Monero’s governance relies on a ‘rough consensus’ model where proposals for network upgrades and developments are passed through a series of off-chain decisions by the core developers and the broader community.
Privacy Technology and The Monero Research Lab
Transactions on Monero are automatically private, meaning that the privacy technology employed works in the background and is not optional when sending or receiving XMR -- the native Monero coin.
At the blockchain layer, there are primarily 3 areas that need to be addressed to achieve anonymity and fungibility:
1. Transaction Origin
2. Transaction Destination
3. Transaction Amounts
Monero’s main privacy implementations address all 3 areas, and their recent integration of bulletproofs -- a form of zero-knowledge proof -- supplements the network’s privacy and efficiency further.
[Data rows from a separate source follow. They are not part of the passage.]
(** * PowerPilot.ai: forecasting, anomaly scoring and trend analysis

    A shallow embedding of the service layer of the PowerPilot backend
    ([backend/app/services/*.py] and the repositories they call) together
    with the properties of the forecasting loop, the z-score anomaly
    fallback, the trend classifier and the replace-on-run persistence.

    Numbers.  A Python float is the rational ([Q]) it denotes.
    Comparisons and decimal rounding are exact on doubles and are
    computed exactly.  Where the double an operation arrives at decides
    what a service returns - the flag and the score of the z-score
    fallback, the anomaly rate, the trend label, the notices of the
    recommendations - the operation is the IEEE 754 one ([Float]), and
    the reductions of numpy and pandas that feed it (mean, standard
    deviation, the sums and means of [groupby]) are parameters, their
    order of summation being the library's own.  Elsewhere - the
    forecasting loop, the training features, the usage figures - sums and
    means are computed exactly, and the numpy primitives that leave the
    rationals (square root, sine, the normal random generator) are
    parameters.  Every theorem holds whatever the parameters return.
    Timestamps are naive datetimes counted in microseconds since
    1970-01-01T00:00:00. *)

From Stdlib Require Import Ascii String DecimalString List Sorted Permutation
  ZArith QArith Qround Qabs Lia Lqa Bool.
Import ListNotations.

Local Open Scope Z_scope.
Local Open Scope Q_scope.

(** ** Python and numpy primitives over the rationals *)

Module Py.

(** [a < b] as a boolean. *)
Definition Qlt_bool (a b : Q) : bool := negb (Qle_bool b a).

(** [max(a, b)] on two arguments: the first one wins unless the second is
    strictly greater. *)
Definition max (a b : Q) : Q := if Qlt_bool a b then b else a.

(** [x or d]: [d] when [x] is falsy, which for a number means zero. *)
Definition or (x d : Q) : Q := if Qeq_bool x 0 then d else x.

(** Nearest integer, ties to the even one. *)
Definition round_half_even (q : Q) : Z :=
  let f := Qfloor q in
  match Qcompare (q - inject_Z f) (1 # 2) with
  | Lt => f
  | Gt => (f + 1)%Z
  | Eq => if Z.even f then f else (f + 1)%Z
  end.

(** [round(q, ndigits)]. *)
Definition round (q : Q) (ndigits : nat) : Q :=
  let p := inject_Z (10 ^ Z.of_nat ndigits) in
  inject_Z (round_half_even (q * p)) / p.

(** [l[-n:]] for [0 < n]: the last [n] elements, the whole list when it
    is shorter. *)
Definition lastn {A} (n : nat) (l : list A) : list A :=
  skipn (length l - n) l.

(** [range(start, stop, step)] for a positive step. *)
Fixpoint range_from (fuel : nat) (start stop step : Z) : list Z :=
  match fuel with
  | O => []
  | S k => if (start <? stop)%Z
           then start :: range_from k (start + step) stop step
           else []
  end.

Definition range (start stop step : Z) : list Z :=
  range_from (Z.to_nat (stop - start)) start stop step.

End Py.

Module Np.

Definition sum (l : list Q) : Q := fold_left Qplus l 0.

(** [np.mean]; the code never applies it to an empty array. *)
Definition mean (l : list Q) : Q :=
  sum l / inject_Z (Z.of_nat (length l)).

(** [np.pi], the double nearest to pi. *)
Definition pi : Q := 884279719003555 # 281474976710656.

Section Std.
Variable sqrt : Q -> Q.

(** [np.std] with its default [ddof = 0]: the root of the mean squared
    deviation from the mean. *)
Definition std (l : list Q) : Q :=
  let m := mean l in
  sqrt (mean (map (fun x => (x - m) * (x - m)) l)).
End Std.

End Np.

(** ** IEEE 754 double precision

    A finite double is the rational it denotes.  [round] takes a rational
    to the nearest double, a tie going to the one with an even
    significand: 53 bits of significand, least exponent -1074.  Values
    beyond the largest finite double, infinities and NaN are outside the
    model. *)

Module Float.

(** 2 to the power [e]. *)
Definition pow2 (e : Z) : Q :=
  if (0 <=? e)%Z then inject_Z (2 ^ e) else 1 # Pos.pow 2 (Z.to_pos (- e)).

(** The binary exponent of [q]: the [e] with [2^e <= |q| < 2^(e+1)]. *)
Definition magnitude (q : Q) : Z :=
  let e := (Z.log2 (Z.abs (Qnum q)) - Z.log2 (Zpos (Qden q)))%Z in
  if Qle_bool (pow2 e) (Qabs q) then e else (e - 1)%Z.

(** The distance between the doubles around [q]. *)
Definition ulp (q : Q) : Q := pow2 (Z.max (magnitude q - 52) (-1074)).

Definition round (q : Q) : Q :=
  Qred (inject_Z (Py.round_half_even (q / ulp q)) * ulp q).

(** The arithmetic operations: the exact result, rounded.  An operand that
    is not a double stands for the nearest one, as a decimal literal does
    in the source. *)
Definition add (a b : Q) : Q := round (round a + round b).
Definition sub (a b : Q) : Q := round (round a - round b).
Definition mul (a b : Q) : Q := round (round a * round b).
Definition div (a b : Q) : Q := round (round a / round b).

(** [a / b] on two Python integers: the quotient of the integers
    themselves, rounded once. *)
Definition truediv (a b : Z) : Q := round (inject_Z a / inject_Z b).

(** The square root, rounded; 0 below zero, where numpy answers NaN. *)
Definition sqrt (q : Q) : Q :=
  let x := round q in
  if Qle_bool x 0 then 0
  else
    let k := (Z.log2 (Zpos (Qden x)) + 64)%Z in
    let n := (Qnum x * 4 ^ k / Zpos (Qden x))%Z in
    let s := Z.sqrt n in
    let sticky := if (s * s =? n)%Z then 0%Z else 1%Z in
    round (inject_Z (2 * s + sticky) * pow2 (- (k + 1))).

End Float.

(** ** Naive datetimes *)

Module Datetime.

Definition t := Z.

Definition us_per_hour : Z := 3600000000.
Definition us_per_day : Z := 86400000000.

(** [timedelta(hours=i)] *)
Definition timedelta_hours (i : Z) : Z := (i * us_per_hour)%Z.

(** [ts + timedelta] *)
Definition add (ts : t) (delta : Z) : t := (ts + delta)%Z.

(** [max(a, b)] on datetimes. *)
Definition max (a b : t) : t := if (a <? b)%Z then b else a.

(** Days since 1970-01-01: identifies [ts.date()]. *)
Definition date (ts : t) : Z := (ts / us_per_day)%Z.

Definition hour (ts : t) : Z := ((ts / us_per_hour) mod 24)%Z.

(** Monday is 0; 1970-01-01 was a Thursday. *)
Definition weekday (ts : t) : Z := ((date ts + 3) mod 7)%Z.

(** Month of the proleptic Gregorian date, 1..12. *)
Definition month (ts : t) : Z :=
  (let z := date ts + 719468 in
   let era := z / 146097 in
   let doe := z - era * 146097 in
   let yoe := (doe - doe / 1460 + doe / 36524 - doe / 146096) / 365 in
   let doy := doe - (365 * yoe + yoe / 4 - yoe / 100) in
   let mp := (5 * doy + 2) / 153 in
   if mp <? 10 then mp + 3 else mp - 9)%Z.

End Datetime.

(** ** Rows and schemas *)

Module EnergyData.
Record t := mk {
  timestamp : Datetime.t;
  consumption_kwh : Q;
  hour : Z;
  day : Z;
  month : Z;
  is_weekend : bool
}.
End EnergyData.

Module PredictionPoint.
Record t := mk {
  timestamp : Datetime.t;
  predicted_value : Q
}.
End PredictionPoint.

Module PredictionDataCreate.
Record t := mk {
  timestamp : Datetime.t;
  predicted_value : Q;
  prediction_horizon : Z
}.
End PredictionDataCreate.

Module PredictionResponse.
Record t := mk {
  horizon : string;
  predictions : list PredictionPoint.t;
  model_accuracy : option Q
}.
End PredictionResponse.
Transaction origins and destinations are masked in Monero by a combination of stealth addresses and Ring CTs. Stealth addresses are unique, one-time addresses created by the sender for a transaction on behalf of the recipient, providing unlinkability of addresses. RingCTs are an optimized form of ring signatures which muddle the key used to sign a transaction among a group of users -- making it computationally infeasible to discern the actual signer of a transaction.
RingCTs even enable the masking of transaction amounts with reasonable efficiency. To improve the efficiency and privacy assertions of Monero transactions, bulletproofs were implemented into the protocol in 2018, which have helped to reduce the large transaction sizes in Monero by up to 80 percent.
Confidential transactions are, on average, larger than standard cryptographic transactions (i.e., in Bitcoin) due to the commitments required to mask transaction details. While very new, bulletproofs in Monero are widely observed as a significant boost for the network.
The Monero Research Lab has published numerous academic papers on financial privacy and technology and plays an important role in the network’s future trajectory.
Mining and Decentralization
Monero relies on PoW consensus with a few optimizations focused on maintaining decentralization. The consensus algorithm deployed in the network is the CryptoNight algorithm, which is designed to support CPUs and GPUs, but not specialized hardware like ASICs. The Monero community has selected to be open in adapting the consensus algorithm to attempts by mining firms to build specialized hardware capable of mining on the network.
Monero also has a dynamic block size, meaning that the size of blocks in the blockchain is not fixed and they adjust based on network requirements.
Monero has a consistently decreasing block reward that creates a tail emission whose consequences are a perpetually decreasing rate of annual inflation to its supply.